## WHAT YOU NEED TO DO
The listing below holds a line with "Py.ret (Py.Str p)" and a line with "of this call: its". Reproduce those two lines exactly, plus everything between them.

## DATA LISTING
***

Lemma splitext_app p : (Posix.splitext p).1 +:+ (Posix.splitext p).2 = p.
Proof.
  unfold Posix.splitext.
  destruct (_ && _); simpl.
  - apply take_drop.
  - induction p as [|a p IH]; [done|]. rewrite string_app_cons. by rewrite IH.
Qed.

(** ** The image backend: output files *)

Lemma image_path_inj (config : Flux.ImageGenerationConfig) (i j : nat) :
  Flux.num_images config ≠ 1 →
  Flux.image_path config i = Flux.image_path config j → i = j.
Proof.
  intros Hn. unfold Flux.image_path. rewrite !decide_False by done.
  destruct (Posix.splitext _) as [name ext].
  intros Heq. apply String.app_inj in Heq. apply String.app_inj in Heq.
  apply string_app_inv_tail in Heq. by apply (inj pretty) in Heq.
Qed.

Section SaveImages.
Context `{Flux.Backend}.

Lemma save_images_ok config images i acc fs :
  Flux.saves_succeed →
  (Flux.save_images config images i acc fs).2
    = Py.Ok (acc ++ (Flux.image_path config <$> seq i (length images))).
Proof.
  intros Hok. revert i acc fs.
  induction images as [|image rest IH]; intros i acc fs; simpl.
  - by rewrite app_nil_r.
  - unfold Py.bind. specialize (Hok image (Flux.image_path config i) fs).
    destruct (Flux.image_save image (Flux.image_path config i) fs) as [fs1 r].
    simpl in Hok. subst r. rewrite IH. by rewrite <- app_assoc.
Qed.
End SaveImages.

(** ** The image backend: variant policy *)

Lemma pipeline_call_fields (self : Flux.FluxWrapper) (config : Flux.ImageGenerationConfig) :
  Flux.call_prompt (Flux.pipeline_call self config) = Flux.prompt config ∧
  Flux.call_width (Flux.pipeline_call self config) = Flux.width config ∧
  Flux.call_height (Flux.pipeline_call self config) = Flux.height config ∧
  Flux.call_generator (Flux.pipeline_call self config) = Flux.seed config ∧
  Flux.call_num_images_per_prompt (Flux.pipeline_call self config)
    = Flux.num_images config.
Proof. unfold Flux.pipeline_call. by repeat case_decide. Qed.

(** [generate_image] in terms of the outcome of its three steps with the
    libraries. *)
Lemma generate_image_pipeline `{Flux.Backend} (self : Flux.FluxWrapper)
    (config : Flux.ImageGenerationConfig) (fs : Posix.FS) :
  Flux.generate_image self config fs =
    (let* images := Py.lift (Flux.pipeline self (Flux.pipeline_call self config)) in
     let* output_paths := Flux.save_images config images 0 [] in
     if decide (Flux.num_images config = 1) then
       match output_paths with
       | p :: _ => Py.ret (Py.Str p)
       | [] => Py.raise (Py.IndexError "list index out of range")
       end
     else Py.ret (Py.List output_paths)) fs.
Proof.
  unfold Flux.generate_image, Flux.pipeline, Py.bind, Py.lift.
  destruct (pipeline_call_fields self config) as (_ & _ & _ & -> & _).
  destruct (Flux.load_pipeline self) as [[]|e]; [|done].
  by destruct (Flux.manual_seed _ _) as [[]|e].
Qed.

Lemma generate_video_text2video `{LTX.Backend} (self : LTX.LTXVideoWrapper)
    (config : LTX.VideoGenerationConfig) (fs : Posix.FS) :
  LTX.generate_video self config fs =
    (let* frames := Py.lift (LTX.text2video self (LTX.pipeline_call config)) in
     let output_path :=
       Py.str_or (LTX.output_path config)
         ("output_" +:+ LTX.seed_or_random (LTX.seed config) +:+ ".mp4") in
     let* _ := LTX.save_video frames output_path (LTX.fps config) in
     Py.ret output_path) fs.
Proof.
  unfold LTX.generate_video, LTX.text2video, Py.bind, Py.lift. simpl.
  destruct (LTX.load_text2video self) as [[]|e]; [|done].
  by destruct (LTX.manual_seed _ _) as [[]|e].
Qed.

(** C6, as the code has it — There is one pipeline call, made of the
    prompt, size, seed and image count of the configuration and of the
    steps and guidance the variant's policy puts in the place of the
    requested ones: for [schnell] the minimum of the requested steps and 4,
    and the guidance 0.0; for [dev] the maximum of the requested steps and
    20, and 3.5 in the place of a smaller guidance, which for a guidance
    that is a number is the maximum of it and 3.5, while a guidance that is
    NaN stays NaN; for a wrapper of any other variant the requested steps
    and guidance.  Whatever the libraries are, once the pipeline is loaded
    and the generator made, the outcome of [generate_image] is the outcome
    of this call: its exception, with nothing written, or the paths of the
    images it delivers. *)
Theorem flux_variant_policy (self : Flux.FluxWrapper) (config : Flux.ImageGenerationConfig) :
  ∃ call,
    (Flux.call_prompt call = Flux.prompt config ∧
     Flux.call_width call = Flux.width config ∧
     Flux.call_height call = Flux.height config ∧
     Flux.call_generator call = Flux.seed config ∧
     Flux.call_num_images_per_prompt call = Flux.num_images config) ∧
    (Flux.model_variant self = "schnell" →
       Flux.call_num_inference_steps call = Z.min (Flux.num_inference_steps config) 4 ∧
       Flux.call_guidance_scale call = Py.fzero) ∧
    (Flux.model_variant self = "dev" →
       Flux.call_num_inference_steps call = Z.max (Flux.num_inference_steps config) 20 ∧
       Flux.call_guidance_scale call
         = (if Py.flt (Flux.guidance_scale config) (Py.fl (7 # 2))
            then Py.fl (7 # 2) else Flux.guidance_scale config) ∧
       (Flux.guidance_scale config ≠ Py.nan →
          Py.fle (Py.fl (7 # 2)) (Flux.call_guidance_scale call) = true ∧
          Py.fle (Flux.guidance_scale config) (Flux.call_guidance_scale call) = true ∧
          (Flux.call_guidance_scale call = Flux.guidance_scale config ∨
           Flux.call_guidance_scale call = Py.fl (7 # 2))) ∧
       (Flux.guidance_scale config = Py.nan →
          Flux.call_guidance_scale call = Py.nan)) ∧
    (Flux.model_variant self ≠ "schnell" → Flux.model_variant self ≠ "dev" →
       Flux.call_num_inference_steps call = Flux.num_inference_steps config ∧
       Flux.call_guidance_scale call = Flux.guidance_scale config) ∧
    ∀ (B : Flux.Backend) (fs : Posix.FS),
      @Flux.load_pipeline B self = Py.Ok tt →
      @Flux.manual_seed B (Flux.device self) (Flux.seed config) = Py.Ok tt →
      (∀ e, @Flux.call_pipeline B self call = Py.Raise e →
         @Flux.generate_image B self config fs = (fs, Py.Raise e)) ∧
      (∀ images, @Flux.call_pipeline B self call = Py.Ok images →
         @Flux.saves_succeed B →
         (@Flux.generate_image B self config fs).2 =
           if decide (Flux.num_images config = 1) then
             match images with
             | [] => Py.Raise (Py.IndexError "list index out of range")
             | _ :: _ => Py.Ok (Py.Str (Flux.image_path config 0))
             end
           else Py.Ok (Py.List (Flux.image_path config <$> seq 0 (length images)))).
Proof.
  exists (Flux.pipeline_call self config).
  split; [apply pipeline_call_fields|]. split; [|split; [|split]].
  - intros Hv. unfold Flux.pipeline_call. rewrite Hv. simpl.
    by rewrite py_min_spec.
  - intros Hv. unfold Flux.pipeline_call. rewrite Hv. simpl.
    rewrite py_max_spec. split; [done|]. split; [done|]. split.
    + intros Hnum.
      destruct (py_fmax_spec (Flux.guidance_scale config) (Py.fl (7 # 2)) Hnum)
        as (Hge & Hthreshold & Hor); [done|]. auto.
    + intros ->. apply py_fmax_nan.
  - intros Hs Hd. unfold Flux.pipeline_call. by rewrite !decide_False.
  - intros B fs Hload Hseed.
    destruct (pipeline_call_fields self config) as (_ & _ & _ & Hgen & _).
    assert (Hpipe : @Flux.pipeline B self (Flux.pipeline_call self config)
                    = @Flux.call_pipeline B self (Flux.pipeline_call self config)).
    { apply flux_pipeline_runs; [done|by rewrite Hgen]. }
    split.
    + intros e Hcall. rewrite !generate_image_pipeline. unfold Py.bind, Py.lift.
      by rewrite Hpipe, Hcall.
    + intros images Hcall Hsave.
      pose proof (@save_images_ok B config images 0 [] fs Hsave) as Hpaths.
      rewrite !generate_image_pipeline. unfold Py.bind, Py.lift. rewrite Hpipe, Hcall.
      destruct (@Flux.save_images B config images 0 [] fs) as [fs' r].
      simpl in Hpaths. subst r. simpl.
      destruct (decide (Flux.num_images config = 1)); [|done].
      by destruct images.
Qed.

***

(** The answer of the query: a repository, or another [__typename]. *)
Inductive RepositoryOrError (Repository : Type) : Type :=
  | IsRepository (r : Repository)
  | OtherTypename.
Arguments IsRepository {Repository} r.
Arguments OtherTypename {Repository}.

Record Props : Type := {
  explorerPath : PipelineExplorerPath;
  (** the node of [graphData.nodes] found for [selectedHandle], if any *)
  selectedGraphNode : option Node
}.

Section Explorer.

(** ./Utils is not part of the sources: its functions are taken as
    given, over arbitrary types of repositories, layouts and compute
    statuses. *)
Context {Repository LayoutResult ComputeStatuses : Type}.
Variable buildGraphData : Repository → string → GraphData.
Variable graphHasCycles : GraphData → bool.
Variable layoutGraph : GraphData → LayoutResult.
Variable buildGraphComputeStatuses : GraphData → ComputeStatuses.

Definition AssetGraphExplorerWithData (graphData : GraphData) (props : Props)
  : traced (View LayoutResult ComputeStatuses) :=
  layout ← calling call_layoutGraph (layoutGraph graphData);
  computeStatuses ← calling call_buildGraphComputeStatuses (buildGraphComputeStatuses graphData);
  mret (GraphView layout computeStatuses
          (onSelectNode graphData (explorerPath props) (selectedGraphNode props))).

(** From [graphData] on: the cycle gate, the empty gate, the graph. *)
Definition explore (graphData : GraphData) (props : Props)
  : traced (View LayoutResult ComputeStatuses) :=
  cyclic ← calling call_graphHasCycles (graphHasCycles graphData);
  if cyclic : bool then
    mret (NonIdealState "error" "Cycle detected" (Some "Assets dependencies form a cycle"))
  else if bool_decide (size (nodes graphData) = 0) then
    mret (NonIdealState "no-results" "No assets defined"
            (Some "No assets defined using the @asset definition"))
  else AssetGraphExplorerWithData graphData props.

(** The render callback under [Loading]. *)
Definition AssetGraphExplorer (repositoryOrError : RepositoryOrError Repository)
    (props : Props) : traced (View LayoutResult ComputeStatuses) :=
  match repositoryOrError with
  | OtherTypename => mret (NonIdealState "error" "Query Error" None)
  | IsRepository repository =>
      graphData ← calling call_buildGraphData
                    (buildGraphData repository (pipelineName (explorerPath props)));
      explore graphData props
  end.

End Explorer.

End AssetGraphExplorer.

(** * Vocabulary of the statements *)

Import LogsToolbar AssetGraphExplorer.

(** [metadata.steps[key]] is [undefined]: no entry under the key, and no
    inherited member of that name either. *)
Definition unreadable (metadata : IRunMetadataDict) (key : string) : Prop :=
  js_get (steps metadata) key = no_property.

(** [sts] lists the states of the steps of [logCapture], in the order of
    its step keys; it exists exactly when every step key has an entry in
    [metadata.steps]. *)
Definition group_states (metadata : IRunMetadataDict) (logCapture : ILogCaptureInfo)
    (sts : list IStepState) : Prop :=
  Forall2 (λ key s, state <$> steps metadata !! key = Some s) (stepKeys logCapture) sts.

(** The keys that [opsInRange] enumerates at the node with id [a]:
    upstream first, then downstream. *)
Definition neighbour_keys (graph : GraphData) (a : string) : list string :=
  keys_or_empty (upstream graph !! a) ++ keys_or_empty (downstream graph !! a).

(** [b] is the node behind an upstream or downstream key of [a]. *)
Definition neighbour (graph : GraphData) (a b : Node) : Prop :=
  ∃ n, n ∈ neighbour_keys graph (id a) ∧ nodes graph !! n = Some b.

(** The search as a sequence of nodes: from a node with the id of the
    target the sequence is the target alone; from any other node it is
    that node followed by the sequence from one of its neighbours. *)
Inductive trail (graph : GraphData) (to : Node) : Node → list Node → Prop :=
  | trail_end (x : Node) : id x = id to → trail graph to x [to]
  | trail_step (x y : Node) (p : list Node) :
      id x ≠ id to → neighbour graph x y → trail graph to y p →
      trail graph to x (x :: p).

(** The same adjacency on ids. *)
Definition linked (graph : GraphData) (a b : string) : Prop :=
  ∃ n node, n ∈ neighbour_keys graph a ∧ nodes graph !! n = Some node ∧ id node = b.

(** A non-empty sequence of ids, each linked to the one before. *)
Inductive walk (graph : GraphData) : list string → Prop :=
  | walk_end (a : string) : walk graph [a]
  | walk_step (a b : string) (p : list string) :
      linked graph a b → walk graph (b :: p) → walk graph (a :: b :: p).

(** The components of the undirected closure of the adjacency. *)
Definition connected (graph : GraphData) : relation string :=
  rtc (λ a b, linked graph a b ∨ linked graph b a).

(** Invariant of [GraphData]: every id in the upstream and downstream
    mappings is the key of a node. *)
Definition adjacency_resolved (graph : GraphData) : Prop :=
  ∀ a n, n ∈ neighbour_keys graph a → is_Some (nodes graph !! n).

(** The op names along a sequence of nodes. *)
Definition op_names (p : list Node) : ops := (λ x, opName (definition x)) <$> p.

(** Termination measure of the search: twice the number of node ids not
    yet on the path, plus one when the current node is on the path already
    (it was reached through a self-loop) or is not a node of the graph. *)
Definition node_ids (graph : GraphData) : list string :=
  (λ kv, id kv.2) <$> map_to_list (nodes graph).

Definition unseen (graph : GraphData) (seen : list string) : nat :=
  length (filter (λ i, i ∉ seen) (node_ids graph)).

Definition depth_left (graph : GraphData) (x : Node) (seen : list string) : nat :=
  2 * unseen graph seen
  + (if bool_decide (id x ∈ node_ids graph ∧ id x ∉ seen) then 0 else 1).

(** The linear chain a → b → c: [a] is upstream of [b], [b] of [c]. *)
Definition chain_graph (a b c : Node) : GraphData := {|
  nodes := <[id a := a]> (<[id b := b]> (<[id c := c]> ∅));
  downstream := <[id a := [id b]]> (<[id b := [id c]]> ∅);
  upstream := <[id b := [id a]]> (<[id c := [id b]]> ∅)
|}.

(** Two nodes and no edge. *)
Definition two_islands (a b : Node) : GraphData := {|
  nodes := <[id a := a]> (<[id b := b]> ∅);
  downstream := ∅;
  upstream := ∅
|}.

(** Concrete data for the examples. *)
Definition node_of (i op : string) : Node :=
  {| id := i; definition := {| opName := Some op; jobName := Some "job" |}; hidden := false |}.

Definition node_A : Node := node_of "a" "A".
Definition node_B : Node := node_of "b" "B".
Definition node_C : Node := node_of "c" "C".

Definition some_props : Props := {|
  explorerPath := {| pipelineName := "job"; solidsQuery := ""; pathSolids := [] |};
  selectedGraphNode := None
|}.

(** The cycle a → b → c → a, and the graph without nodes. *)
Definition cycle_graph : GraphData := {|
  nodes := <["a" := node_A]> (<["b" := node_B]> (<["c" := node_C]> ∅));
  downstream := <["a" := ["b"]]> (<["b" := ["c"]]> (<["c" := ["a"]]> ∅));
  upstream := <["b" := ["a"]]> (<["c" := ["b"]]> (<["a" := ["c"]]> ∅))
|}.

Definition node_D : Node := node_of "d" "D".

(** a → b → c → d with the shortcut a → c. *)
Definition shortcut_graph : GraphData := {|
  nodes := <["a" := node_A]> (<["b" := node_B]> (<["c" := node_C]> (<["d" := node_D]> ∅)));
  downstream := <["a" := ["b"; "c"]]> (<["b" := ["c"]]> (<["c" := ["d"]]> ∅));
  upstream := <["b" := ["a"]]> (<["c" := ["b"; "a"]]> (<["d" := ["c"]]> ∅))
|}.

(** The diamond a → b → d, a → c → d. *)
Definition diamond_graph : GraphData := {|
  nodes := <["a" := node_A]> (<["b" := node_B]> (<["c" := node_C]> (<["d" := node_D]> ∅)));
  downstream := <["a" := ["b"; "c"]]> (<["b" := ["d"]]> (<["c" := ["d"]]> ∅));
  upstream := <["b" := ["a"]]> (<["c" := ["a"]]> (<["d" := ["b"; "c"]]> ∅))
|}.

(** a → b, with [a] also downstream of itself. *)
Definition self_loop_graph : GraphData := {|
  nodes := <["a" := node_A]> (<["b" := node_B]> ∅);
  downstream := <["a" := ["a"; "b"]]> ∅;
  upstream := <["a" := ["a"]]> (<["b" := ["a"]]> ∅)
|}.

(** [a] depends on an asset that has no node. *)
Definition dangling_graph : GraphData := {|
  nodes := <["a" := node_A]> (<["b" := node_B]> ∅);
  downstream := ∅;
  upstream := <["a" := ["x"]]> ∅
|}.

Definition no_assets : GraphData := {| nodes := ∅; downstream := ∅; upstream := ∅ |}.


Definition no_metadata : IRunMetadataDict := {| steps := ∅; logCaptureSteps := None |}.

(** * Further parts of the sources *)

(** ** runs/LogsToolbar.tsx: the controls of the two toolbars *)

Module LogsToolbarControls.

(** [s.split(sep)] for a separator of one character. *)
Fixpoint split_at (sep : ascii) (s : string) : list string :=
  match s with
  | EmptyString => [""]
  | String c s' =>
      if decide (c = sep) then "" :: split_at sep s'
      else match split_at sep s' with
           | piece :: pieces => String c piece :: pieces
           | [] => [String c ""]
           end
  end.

***

## ANSWER FOR THE TASK
       | p :: _ => Py.ret (Py.Str p)
       | [] => Py.raise (Py.IndexError "list index out of range")
       end
     else Py.ret (Py.List output_paths)) fs.
Proof.
  unfold Flux.generate_image, Flux.pipeline, Py.bind, Py.lift.
  destruct (pipeline_call_fields self config) as (_ & _ & _ & -> & _).
  destruct (Flux.load_pipeline self) as [[]|e]; [|done].
  by destruct (Flux.manual_seed _ _) as [[]|e].
Qed.

Lemma generate_video_text2video `{LTX.Backend} (self : LTX.LTXVideoWrapper)
    (config : LTX.VideoGenerationConfig) (fs : Posix.FS) :
  LTX.generate_video self config fs =
    (let* frames := Py.lift (LTX.text2video self (LTX.pipeline_call config)) in
     let output_path :=
       Py.str_or (LTX.output_path config)
         ("output_" +:+ LTX.seed_or_random (LTX.seed config) +:+ ".mp4") in
     let* _ := LTX.save_video frames output_path (LTX.fps config) in
     Py.ret output_path) fs.
Proof.
  unfold LTX.generate_video, LTX.text2video, Py.bind, Py.lift. simpl.
  destruct (LTX.load_text2video self) as [[]|e]; [|done].
  by destruct (LTX.manual_seed _ _) as [[]|e].
Qed.

(** C6, as the code has it — There is one pipeline call, made of the
    prompt, size, seed and image count of the configuration and of the
    steps and guidance the variant's policy puts in the place of the
    requested ones: for [schnell] the minimum of the requested steps and 4,
    and the guidance 0.0; for [dev] the maximum of the requested steps and
    20, and 3.5 in the place of a smaller guidance, which for a guidance
    that is a number is the maximum of it and 3.5, while a guidance that is
    NaN stays NaN; for a wrapper of any other variant the requested steps
    and guidance.  Whatever the libraries are, once the pipeline is loaded
    and the generator made, the outcome of [generate_image] is the outcome
    of this call: its exception, with nothing written, or the paths of the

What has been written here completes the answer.